The a initial, b optimized and d polished structure in relation to the optimization problem described by Eq. 19. e The evolution of \(\bar\kappa\) and \({\bar\kappa}^{\mathrm {F}}\). c The normalized magnitude of flux when a temperature gradient is applied along the x-axis

7 Conclusions

In this work, we develop a model, termed the Transmission Interpolation Model (TIM), that is able to smoothly interpolate material properties in the context of nondiffusive heat transport. The key concept behind TIM is that instead of linking a volume-based quantity to the material density, e.g. the bulk thermal conductivity, it parametrizes an interfacial transmission coefficient. Using this approach, TIM recovers the adiabatic hard-wall and no-interface limits. We first apply our methodology to tailoring the effective thermal conductivity tensor of a nanomaterial, with potential application in thermal management and routing. Then, we maximize classical size effects while keeping the diffusive transport above a certain threshold, achieving a fourfold improvement with respect to commonly studied staggered configurations. The latter result may have an impact on thermoelectric materials, as explained in the previous section.

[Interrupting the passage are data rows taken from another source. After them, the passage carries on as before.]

Lemma callTool_always_answers_witness :
  let sh := Reference.fails (str "Command failed") (str "not logged in") in
  let name := str "w3_account_ls" in
  exists answer,
    snd (run sh (@callTool Reference.runtime name (VObj []))) = inr answer /\
    match @toolHandlers Reference.runtime !! name with
    | Some handler =>
        match snd (run sh (handler (VObj []))) with
        | inr handled => answer = handled
        | inl error => answer = @error_response Reference.runtime (err_message error)
        end
    | None => answer = @error_response Reference.runtime (str "Unknown tool: " ++ name)
    end.
Proof.
  intros sh name.
  apply (@callTool_always_answers Reference.runtime sh name (VObj [])).
  apply not_in_names. vm_compute. reflexivity.
Defined.

Lemma callTool_unknown_tool_witness :
  let sh := Reference.prints [] in
  let name := str "w3_nope" in
  run sh (@callTool Reference.runtime name VUndefined) =
    ([EvLog LInfo (str "Handling CallTool request for: " ++ name) None;
      EvLog LError (str "Unknown tool requested: " ++ name) None],
     inr (@error_response Reference.runtime (str "Unknown tool: " ++ name))) /\
  spawned (fst (run sh (@callTool Reference.runtime name VUndefined))) = [].
Proof.
  intros sh name.
  apply (@callTool_unknown_tool Reference.runtime sh name VUndefined);
    apply not_in_names; vm_compute; reflexivity.
Defined.

Lemma callTool_at_most_one_subprocess_witness :
  (length (spawned (fst (run (Reference.prints (str "{}"))
                             (@callTool Reference.runtime (str "w3_ls") (VObj []))))) <= 1)%nat.
Proof.
  apply (@callTool_at_most_one_subprocess Reference.runtime).
  apply not_in_names. vm_compute. reflexivity.
Defined.
(** * Secure chttp2 server listener: handshake coordination and shutdown

    A shallow embedding of
    [src/core/ext/transport/chttp2/server/secure/server_secure_chttp2.c]:
    the pending-handshake registry, the accept path, the handshake-done
    callback, the listener start/destroy callbacks, the shutdown-complete
    closure and the port binder, followed by the properties of the design
    document that can be stated over them.

    Every C function of the file is a computation in a small state/error
    monad over a [world]: the heap cell holding the listener's
    [server_secure_state], the collaborators' observable state and the
    chronological trace of calls made to the collaborators. *)

From Stdlib Require Import ZArith List String Bool Arith Lia DecimalString Permutation.
Import ListNotations.
Open Scope string_scope.
Open Scope list_scope.
Open Scope Z_scope.

(** ** Data model *)

(** Pointers to collaborator objects are opaque identities; [0] is NULL. *)
Definition ptr := Z.
Definition NULL : ptr := 0.

Inductive gpr_clock_type := GPR_CLOCK_MONOTONIC | GPR_CLOCK_REALTIME | GPR_TIMESPAN.

Record gpr_timespec := {
  tv_sec : Z;
  tv_nsec : Z;
  clock_type : gpr_clock_type
}.

Inductive gpr_log_severity := GPR_DEBUG | GPR_INFO | GPR_ERROR.

Inductive grpc_security_status := GRPC_SECURITY_OK | GRPC_SECURITY_ERROR.

(** [grpc_error*]: [GRPC_ERROR_NONE] is [None] of [option grpc_error]. *)
#[warnings="-register-all"]
Inductive grpc_error :=
| error_create (desc : string) (referencing : list grpc_error)
| error_set_int (e : grpc_error) (which : string) (value : Z)
| error_external (id : Z).

Definition GRPC_ERROR_NONE : option grpc_error := None.

Inductive grpc_arg :=
| server_credentials_arg (creds : ptr).

Inductive grpc_channel_args :=
| server_channel_args (server : ptr)
| channel_args_at (p : ptr)
| channel_args_copy (src : grpc_channel_args) (to_add : list grpc_arg).

Record grpc_transport := {
  transport_args : grpc_channel_args;
  transport_endpoint : ptr;
  transport_is_client : Z
}.

Record grpc_closure := {
  cb : ptr;
  cb_arg : ptr
}.

Record grpc_server_credentials := {
  creds_ptr : ptr;
  type : string
}.

(** [pending_handshake_manager_node] lists are Rocq lists of handshake
    manager pointers, head first. *)
Record server_secure_state := {
  server : ptr;
  tcp_server : ptr;
  sc : ptr;
  creds : ptr;
  shutdown : bool;
  server_destroy_listener_done : option grpc_closure;
  pending_handshake_mgrs : list ptr
}.

(** [server_state] is not a field here: a world holds the single
    [server_secure_state] every connection of the listener points to. *)
Record server_secure_connection_state := {
  accepting_pollset : ptr;
  acceptor : ptr;
  handshake_mgr : ptr
}.

Record grpc_handshaker_args := {
  endpoint : ptr;
  args : grpc_channel_args;
  read_buffer : ptr;
  user_data : server_secure_connection_state
}.

(** The one completion callback this file hands to the handshake manager. *)
Inductive handshake_callback := on_handshake_done_cb.

(** Calls made to collaborators, in the order the code makes them. *)
Inductive event :=
| E_mu_init
| E_mu_lock
| E_mu_unlock
| E_mu_destroy
| E_log (severity : gpr_log_severity) (format : string) (e : grpc_error)
| E_endpoint_destroy (ep : ptr)
| E_free_read_buffer (buf : ptr)
| E_free_connection_state (c : server_secure_connection_state)
| E_malloc_state
| E_free_state
| E_handshake_manager_create (mgr : ptr)
| E_handshake_manager_shutdown (mgr : ptr)
| E_handshake_manager_destroy (mgr : ptr)
| E_create_handshakers (sc : ptr) (mgr : ptr)
| E_do_handshake (mgr : ptr) (ep : ptr) (a : grpc_channel_args)
                 (deadline : gpr_timespec) (acceptor : ptr)
                 (on_done : handshake_callback)
                 (user_data : server_secure_connection_state)
| E_create_chttp2_transport (t : grpc_transport)
| E_server_setup_transport (server : ptr) (t : grpc_transport)
                           (pollset : ptr) (a : grpc_channel_args)
| E_transport_start_reading (t : grpc_transport) (buf : ptr)
| E_channel_args_destroy (a : grpc_channel_args)
| E_tcp_server_create (a : grpc_channel_args)
| E_tcp_server_ref (ts : ptr)
| E_tcp_server_unref (ts : ptr)
| E_tcp_server_start (ts : ptr) (pollsets : list ptr)
| E_tcp_server_shutdown_listeners (ts : ptr)
| E_tcp_server_add_port (ts : ptr) (i : nat) (addr : Z)
| E_security_connector_create (creds : ptr)
| E_security_connector_unref (sc : ptr)
| E_credentials_ref (creds : ptr)
| E_credentials_unref (creds : ptr)
| E_resolve_address (addr : string) (default_port : string)
| E_resolved_addresses_destroy
| E_malloc_errors (n : nat)
| E_free_errors
| E_error_unref (e : option grpc_error)
| E_closure_run (c : grpc_closure) (error : option grpc_error)
| E_exec_ctx_flush
| E_exec_ctx_finish
| E_server_add_listener (server : ptr).

(** The world of one listener. [listener] is the heap cell [state] points
    to: [None] before [gpr_malloc] and after [gpr_free(state)]. *)
Record world := {
  listener : option server_secure_state;
  tcp_refs : nat;
  next_handshake_mgr : ptr;
  clock : gpr_timespec;
  trace : list event
}.

Definition with_listener (l : option server_secure_state) (w : world) : world :=
  {| listener := l; tcp_refs := tcp_refs w;
     next_handshake_mgr := next_handshake_mgr w;
     clock := clock w; trace := trace w |}.

Definition with_tcp_refs (n : nat) (w : world) : world :=
  {| listener := listener w; tcp_refs := n;
     next_handshake_mgr := next_handshake_mgr w;
     clock := clock w; trace := trace w |}.

Definition with_next_handshake_mgr (p : ptr) (w : world) : world :=
  {| listener := listener w; tcp_refs := tcp_refs w;
     next_handshake_mgr := p;
     clock := clock w; trace := trace w |}.

Definition with_trace (t : list event) (w : world) : world :=
  {| listener := listener w; tcp_refs := tcp_refs w;
     next_handshake_mgr := next_handshake_mgr w;
     clock := clock w; trace := t |}.

Definition with_shutdown (b : bool) (s : server_secure_state) : server_secure_state :=
  {| server := server s; tcp_server := tcp_server s; sc := sc s; creds := creds s;
     shutdown := b;
     server_destroy_listener_done := server_destroy_listener_done s;
     pending_handshake_mgrs := pending_handshake_mgrs s |}.

Definition with_server_destroy_listener_done (c : option grpc_closure)
  (s : server_secure_state) : server_secure_state :=
  {| server := server s; tcp_server := tcp_server s; sc := sc s; creds := creds s;
     shutdown := shutdown s;
     server_destroy_listener_done := c;
     pending_handshake_mgrs := pending_handshake_mgrs s |}.

Definition with_pending_handshake_mgrs (l : list ptr)
  (s : server_secure_state) : server_secure_state :=
  {| server := server s; tcp_server := tcp_server s; sc := sc s; creds := creds s;
     shutdown := shutdown s;
     server_destroy_listener_done := server_destroy_listener_done s;
     pending_handshake_mgrs := l |}.

(** ** The monad: state passing with assertion failure and memory fault *)

Inductive outcome (A : Type) :=
| Ok (a : A) (w : world)
| AssertionFailed
| Fault.
Arguments Ok {A} a w.
Arguments AssertionFailed {A}.
Arguments Fault {A}.

Definition M (A : Type) := world -> outcome A.

Definition ret {A} (a : A) : M A := fun w => Ok a w.

Definition bind {A B} (m : M A) (k : A -> M B) : M B :=
  fun w => match m w with
           | Ok a w' => k a w'
           | AssertionFailed => AssertionFailed
           | Fault => Fault
           end.

Declare Scope prog_scope.
Delimit Scope prog_scope with prog.
Notation "x <- m ;; k" := (bind m (fun x => k))
  (at level 61, m at next level, right associativity) : prog_scope.
Notation "m ;; k" := (bind m (fun _ => k))
  (at level 61, right associativity) : prog_scope.
Open Scope prog_scope.

Definition emit (e : event) : M unit :=
  fun w => Ok tt (with_trace (trace w ++ [e]) w).

Definition GPR_ASSERT (b : bool) : M unit :=
  fun w => if b then Ok tt w else AssertionFailed.

(** [state->field]: a read of the listener's heap cell. *)
Definition get {A} (field : server_secure_state -> A) : M A :=
  fun w => match listener w with
           | Some s => Ok (field s) w
           | None => Fault
           end.

(** [state->field = v]: a write to the listener's heap cell. *)
Definition modify (f : server_secure_state -> server_secure_state) : M unit :=
  fun w => match listener w with
           | Some s => Ok tt (with_listener (Some (f s)) w)
           | None => Fault
           end.

(** ** Collaborators *)

Definition gpr_mu_init : M unit := emit E_mu_init.
Definition gpr_mu_lock : M unit := emit E_mu_lock.
Definition gpr_mu_unlock : M unit := emit E_mu_unlock.
Definition gpr_mu_destroy : M unit := emit E_mu_destroy.
Definition gpr_log (sev : gpr_log_severity) (format : string) (e : grpc_error) : M unit :=
  emit (E_log sev format e).
Definition grpc_endpoint_destroy (ep : ptr) : M unit := emit (E_endpoint_destroy ep).
Definition grpc_handshake_manager_shutdown (mgr : ptr) : M unit :=
  emit (E_handshake_manager_shutdown mgr).
Definition grpc_handshake_manager_destroy (mgr : ptr) : M unit :=
  emit (E_handshake_manager_destroy mgr).
Definition grpc_channel_args_destroy (a : grpc_channel_args) : M unit :=
  emit (E_channel_args_destroy a).
Definition grpc_exec_ctx_flush : M unit := emit E_exec_ctx_flush.
Definition grpc_exec_ctx_finish : M unit := emit E_exec_ctx_finish.
Definition GRPC_SECURITY_CONNECTOR_UNREF (p : ptr) : M unit :=
  emit (E_security_connector_unref p).
Definition grpc_server_credentials_unref (p : ptr) : M unit :=
  emit (E_credentials_unref p).
Definition GRPC_ERROR_UNREF (e : option grpc_error) : M unit :=
  emit (E_error_unref e).

Definition grpc_server_credentials_to_arg (c : ptr) : grpc_arg :=
  server_credentials_arg c.
Definition grpc_channel_args_copy_and_add (src : grpc_channel_args)
  (to_add : list grpc_arg) : grpc_channel_args :=
  channel_args_copy src to_add.
Definition grpc_server_get_channel_args (srv : ptr) : grpc_channel_args :=
  server_channel_args srv.

Definition grpc_create_chttp2_transport (a : grpc_channel_args) (ep : ptr)
  (is_client : Z) : M grpc_transport :=
  let t := {| transport_args := a; transport_endpoint := ep;
              transport_is_client := is_client |} in
  emit (E_create_chttp2_transport t) ;; ret t.

(** Modelled from the spec: a handshake manager is a handle with an
    identity of its own (handshaker.c, not part of this file):
    [grpc_handshake_manager_create] returns an allocation distinct from every
    handshake manager handed out before. *)
Definition grpc_handshake_manager_create : M ptr :=
  fun w =>
    let mgr := next_handshake_mgr w in
    Ok mgr (with_trace (trace w ++ [E_handshake_manager_create mgr])
              (with_next_handshake_mgr (mgr + 1) w)).

(** Modelled from the spec: the network listener (tcp_server.c, not part of
    this file) is reference-counted; [acquire_ref]/[release_ref] move the
    count by one, and the listener reports its own shutdown complete only
    after its reference count reaches zero. *)
Definition grpc_tcp_server_ref (ts : ptr) : M unit :=
  fun w => Ok tt (with_trace (trace w ++ [E_tcp_server_ref ts])
                    (with_tcp_refs (S (tcp_refs w)) w)).
(* ===== verification/_CoqProject ===== *)
-Q . S2P
Prelude.v
NngQueue.v
OptsApi.v
Crc32c.v
Hashmap.v
WebhookCodec.v
NngApi.v
NngModel.v
Acl.v
PubCodec.v
SubHandler.v
UnsubHandler.v
PubHandler.v
Plugin.v
Delivery.v
ServerCb.v
WebhookEvents.v
WebhookAgent.v
RuleEngine.v
RuleSql.v
RuleDb.v
RuleRepub.v
RuleLoop.v
RuleConf.v
RuleClients.v
Bridge.v
BridgeConn.v
BridgeDial.v
BridgeHybrid.v
BridgeQuic.v
MqttApi.v
Iceoryx.v
CmdProc.v
Services.v
RestApi.v
RestJwt.v
RestPublish.v
RestRules.v
RestBridge.v
RestEndpoints.v
RestReports.v
RestMetrics.v
ConfApi.v
ConfBridge.v
RestControl.v
BrokerStart.v
LoadFile.v
ToolTls.v
BrokerCli.v
NngProxy.v
NftpVec.v
CliOpts.v
CliClient.v
BenchOpts.v
BenchRun.v
DdsProxy.v
DdsOpts.v
DdsStart.v
DdsTools.v
CliProxy.v
CliProxyRun.v
NngCat.v
NngCatSock.v
WebServer.v
GatewayRest.v
GatewayParams.v
ZmqGateway.v
RuleCtrl.v
Nftp.v
Process.v
ZephyrClock.v
ZephyrMain.v
AwsBridge.v
HttpService.v
CliWeb.v
Vsomeip.v
CliMain.v
Lemma u32_idemp z : u32 (u32 z) = u32 z.
Proof. apply u32_small, u32_range. Qed.

Lemma i32_small z : -2147483648 <= z < 2147483648 -> i32 z = z.
Proof. intros. unfold i32. rewrite Z.mod_small; lia. Qed.

Lemma u64_small z : 0 <= z < 18446744073709551616 -> u64 z = z.
Proof. apply Z.mod_small. Qed.

(** ** Bytes and C strings

    A byte array is a [list Z] with elements below 256; a C string is the
    list of its characters without the terminating NUL.  [lit] turns a Rocq
    string literal into such a list. *)

Abbreviation bytes := (list Z).

Definition byte_ok (b : Z) : Prop := 0 <= b < 256.
Definition bytes_ok (s : bytes) : Prop := Forall byte_ok s.

Fixpoint lit (s : string) : bytes :=
  match s with
  | EmptyString => []
  | String c s' => Z.of_nat (Ascii.nat_of_ascii c) :: lit s'
  end.

Notation "'c!' s" := (lit s%string) (at level 1, s at level 0, format "'c!' s") : nmq_scope.
Open Scope nmq_scope.

(** The length of an array, as the C code's integers see it. *)
Definition blen {A} (l : list A) : Z := Z.of_nat (length l).

(** [c_str] is what a [char *] into a NUL-terminated buffer denotes. *)
Fixpoint c_str (s : bytes) : bytes :=
  match s with
  | [] => []
  | b :: s' => if b =? 0 then [] else b :: c_str s'
  end.

(** [memcmp(a, b, n) == 0]. *)
Definition memcmp0 (a b : bytes) (n : Z) : bool :=
  bool_decide (take (Z.to_nat n) a = take (Z.to_nat n) b).

(** [strcmp(a, b) == 0] and [strncmp(a, b, n) == 0] on NUL-free strings. *)
Definition strcmp0 (a b : bytes) : bool := bool_decide (a = b).
Definition strncmp0 (a b : bytes) (n : Z) : bool :=
  bool_decide (take (Z.to_nat n) a = take (Z.to_nat n) b).

(** [strchr]: the suffix of [s] that starts at the first [c]. *)
Fixpoint strchr (s : bytes) (c : Z) : option bytes :=
  match s with
  | [] => None
  | b :: s' => if b =? c then Some s else strchr s' c
  end.

(** Index of the last [c] in [s], as [strrchr(s, c) - s]. *)
Fixpoint strrchr_idx (s : bytes) (c : Z) : option nat :=
  match s with
  | [] => None
  | b :: s' =>
      match strrchr_idx s' c with
      | Some i => Some (S i)
      | None => if b =? c then Some 0%nat else None
      end
  end.

Fixpoint is_prefix (p s : bytes) : bool :=
  match p, s with
  | [], _ => true
  | a :: p', b :: s' => (a =? b) && is_prefix p' s'
  | _ :: _, [] => false
  end.

(** [strstr]: the suffix of [s] that starts at the first occurrence of [p]. *)
Fixpoint strstr (s p : bytes) : option bytes :=
  if is_prefix p s then Some s
  else match s with
       | [] => None
       | _ :: s' => strstr s' p
       end.

(** ** Generic lemmas *)

Lemma blen_nonneg {A} (l : list A) : 0 <= blen l.
Proof. unfold blen. lia. Qed.

Lemma blen_app {A} (l k : list A) : blen (l ++ k) = blen l + blen k.
Proof. unfold blen. rewrite length_app. lia. Qed.

Lemma blen_cons {A} (x : A) l : blen (x :: l) = 1 + blen l.
Proof. unfold blen. simpl. lia. Qed.

Lemma blen_nil {A} : blen ([] : list A) = 0.
Proof. reflexivity. Qed.

Lemma is_prefix_spec p s : is_prefix p s = true <-> exists t, s = p ++ t.
Proof.
  revert s; induction p as [|a p IH]; intros [|b s]; simpl.
  - split; eauto.
  - split; eauto.
  - split; [done | intros [t ?]; done].
  - rewrite andb_true_iff, Z.eqb_eq, IH. split.
    + intros [-> [t ->]]. eauto.
    + intros [t [= -> ->]]. eauto.
Qed.

Lemma strstr_Some s p t :
  strstr s p = Some t -> exists pre post, s = pre ++ t /\ t = p ++ post.
Proof.
  revert t; induction s as [|b s IH]; intros t; simpl.
  - destruct p; simpl; [|done]. intros [= <-]. by exists [], [].
  - destruct (is_prefix p (b :: s)) eqn:E.
    + intros [= <-]. apply is_prefix_spec in E as [post ->]. by exists [], post.
    + intros H. destruct (IH _ H) as (pre & post & -> & ->).
      by exists (b :: pre), post.
Qed.

Lemma strchr_Some s c t :
  strchr s c = Some t -> exists pre post, s = pre ++ t /\ t = c :: post /\ c ∉ pre.
Proof.
  revert t; induction s as [|b s IH]; intros t; simpl; [done|].
  destruct (Z.eqb_spec b c) as [->|Hne].
  - intros [= <-]. exists [], s. split_and!; [done..|]. apply not_elem_of_nil.
  - intros H. destruct (IH _ H) as (pre & post & -> & -> & Hn).
    exists (b :: pre), post. split_and!; [done..|]. apply not_elem_of_cons. done.
Qed.

Lemma strchr_None s c : strchr s c = None <-> c ∉ s.
Proof.
  induction s as [|b s IH]; simpl.
  - split; [intros _; apply not_elem_of_nil | done].
  - rewrite not_elem_of_cons. destruct (Z.eqb_spec b c) as [->|Hne].
    + split; [done | intros []; done].
    + rewrite IH. naive_solver.
Qed.

Lemma strncmp0_prefix a b n :
  (length b <= Z.to_nat n)%nat -> length a = Z.to_nat n ->
  strncmp0 a b n = bool_decide (a = b).
Proof.
  intros Hb Ha. unfold strncmp0. rewrite !take_ge by lia. done.
Qed.

(** ** Automation

    [case_if] splits on the innermost test of the goal, [inv_some] inverts
    the equations an error path leaves behind; the database [nmq] carries the
    range facts that the components' arithmetic needs. *)

Create HintDb nmq discriminated.
Create Rewrite HintDb nmq_rw.
#[export] Hint Resolve u8_range u16_range u32_range blen_nonneg : nmq.
#[export] Hint Rewrite @blen_app @blen_cons @blen_nil @length_app : nmq_rw.

Ltac inv_some :=
  repeat match goal with
  | H : Some _ = Some _ |- _ => injection H as H; try subst
  | H : (_, _) = (_, _) |- _ => injection H as H; try subst
  | H : inr _ = inr _ |- _ => injection H as H; try subst
  | H : inl _ = inr _ |- _ => discriminate H
  | H : None = Some _ |- _ => discriminate H
  | H : Some _ = None |- _ => discriminate H
  end.

Ltac case_test :=
  match goal with
  | |- context [if ?b then _ else _] => destruct b eqn:?
  | H : context [if ?b then _ else _] |- _ => destruct b eqn:?
  end.

Ltac bool_hyps :=
  repeat match goal with
  | H : (_ && _)%bool = true |- _ => apply andb_true_iff in H as [? ?]
  | H : (_ || _)%bool = false |- _ => apply orb_false_iff in H as [? ?]
  | H : (_ =? _) = true |- _ => apply Z.eqb_eq in H
  | H : (_ =? _) = false |- _ => apply Z.eqb_neq in H
  | H : (_ <? _) = true |- _ => apply Z.ltb_lt in H
  | H : (_ <? _) = false |- _ => apply Z.ltb_ge in H
  | H : (_ <=? _) = true |- _ => apply Z.leb_le in H
  | H : (_ <=? _) = false |- _ => apply Z.leb_gt in H
  | H : negb _ = true |- _ => apply negb_true_iff in H
  | H : negb _ = false |- _ => apply negb_false_iff in H
  | H : bool_decide _ = true |- _ => apply bool_decide_eq_true in H
  | H : bool_decide _ = false |- _ => apply bool_decide_eq_false in H
  end.

(** Tests of equality that a hypothesis decides. *)
Ltac neq_eqb :=
  repeat match goal with
  | H : ?a <> ?b |- context [?a =? ?b] => rewrite (proj2 (Z.eqb_neq a b) H)
  | H : ?a <> ?b |- context [?b =? ?a] => rewrite (proj2 (Z.eqb_neq b a) (not_eq_sym H))
  end.

(** The lengths of the literals in the goal. *)
Ltac lit_len :=
  repeat match goal with
  | |- context [blen (lit ?s)] =>
      let n := eval vm_compute in (blen (lit s)) in replace (blen (lit s)) with n by reflexivity
  end.
(** The status and the resulting [*m]; on a failed copy the entries moved so
    far are gone from [*m]. *)
Definition hashmap_rehash_helper
    (put : hashmap_s -> bytes -> Z -> Z -> option (Z * hashmap_s)) (m : hashmap_s)
  : option (Z * hashmap_s) :=
  let new_size := u32 (2 * hm_table_size m) in
  let '(flag, new_hash) := hashmap_create new_size in
  if negb (flag =? 0) then Some (flag, m)
  else
    match hashmap_iterate_pairs m (hashmap_rehash_iterator put) new_hash with
    | None => None
    | Some (flag, m, new_hash) => if negb (flag =? 0) then Some (flag, m) else Some (0, new_hash)
    end.

(** Set the fields of the slot found, and count it when it was free. *)
Definition store_at (m : hashmap_s) (index : Z) (key : bytes) (len value : Z) : hashmap_s :=
  set_elt m index (Elem key len 1 value)
    (if e_in_use (elt m index) =? 0 then u32 (hm_size m + 1) else hm_size m).

(** [hashmap_put] and the mutual recursion through the rehash.  The fuel
    bounds the number of doublings. *)
Fixpoint hashmap_put (fuel : nat) (m : hashmap_s) (key : bytes) (len value : Z)
  : option (Z * hashmap_s) :=
  match hashmap_hash_helper m key len with
  | Some index => Some (0, store_at m index key len value)
  | None =>
      match fuel with
      | O => None
      | S fuel' =>
          match hashmap_rehash_helper (hashmap_put fuel') m with
          | None => None
          | Some (flag, m) =>
              if negb (flag =? 0) then Some (1, m) else hashmap_put fuel' m key len value
          end
      end
  end.

End Ops.

(** ** Well-formed tables and the map they represent *)

Definition elem_ok (e : hashmap_element_s) : Prop :=
  e_in_use e = 0 \/ e_in_use e = 1 /\ e_key_len e = blen (e_key e).

Definition is_used (e : hashmap_element_s) : Prop := e_in_use e = 1.

#[export] Instance is_used_dec e : Decision (is_used e) := decide (e_in_use e = 1).

Definition used (l : list hashmap_element_s) : nat := length (filter is_used l).

Definition hash_of (m : hashmap_s) (k : bytes) : Z := hashmap_hash_helper_int_helper m k (blen k).

(** Slot [i] is one of the eight that the probes for [k] visit. *)
Definition in_chain (m : hashmap_s) (k : bytes) (i : nat) : Prop :=
  exists j, 0 <= j < 8 /\ Z.of_nat i = (hash_of m k + j) mod hm_table_size m.

Record hm_wf (m : hashmap_s) : Prop := HmWf {
  wf_pow : exists k, 0 <= k <= 31 /\ hm_table_size m = 2 ^ k;
  wf_len : Z.of_nat (length (hm_data m)) = hm_table_size m;
  wf_elem : Forall elem_ok (hm_data m);
  wf_chain : forall i e, hm_data m !! i = Some e -> is_used e -> in_chain m (e_key e) i;
  wf_uniq : forall i j e e', hm_data m !! i = Some e -> hm_data m !! j = Some e' ->
      is_used e -> is_used e' -> e_key e = e_key e' -> i = j;
  wf_size : hm_size m = Z.of_nat (used (hm_data m))
}.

While we have employed a single-MFP model, the developed methodology, along with the interpolation material models, can be readily applied to more sophisticated versions of the BTE. Possible future directions include using the recently developed anisotropic MFP-BTE (Romano 2021b); such an approach would allow modeling a real material using first-principles calculations while taking into account the interplay of phonon-focusing effects and, for example, the possible channels arising during optimization. Another possible extension includes optimizing thermal transport in 2D materials described by the full-scattering operator (Chiloyan et al. 2021; Romano 2020).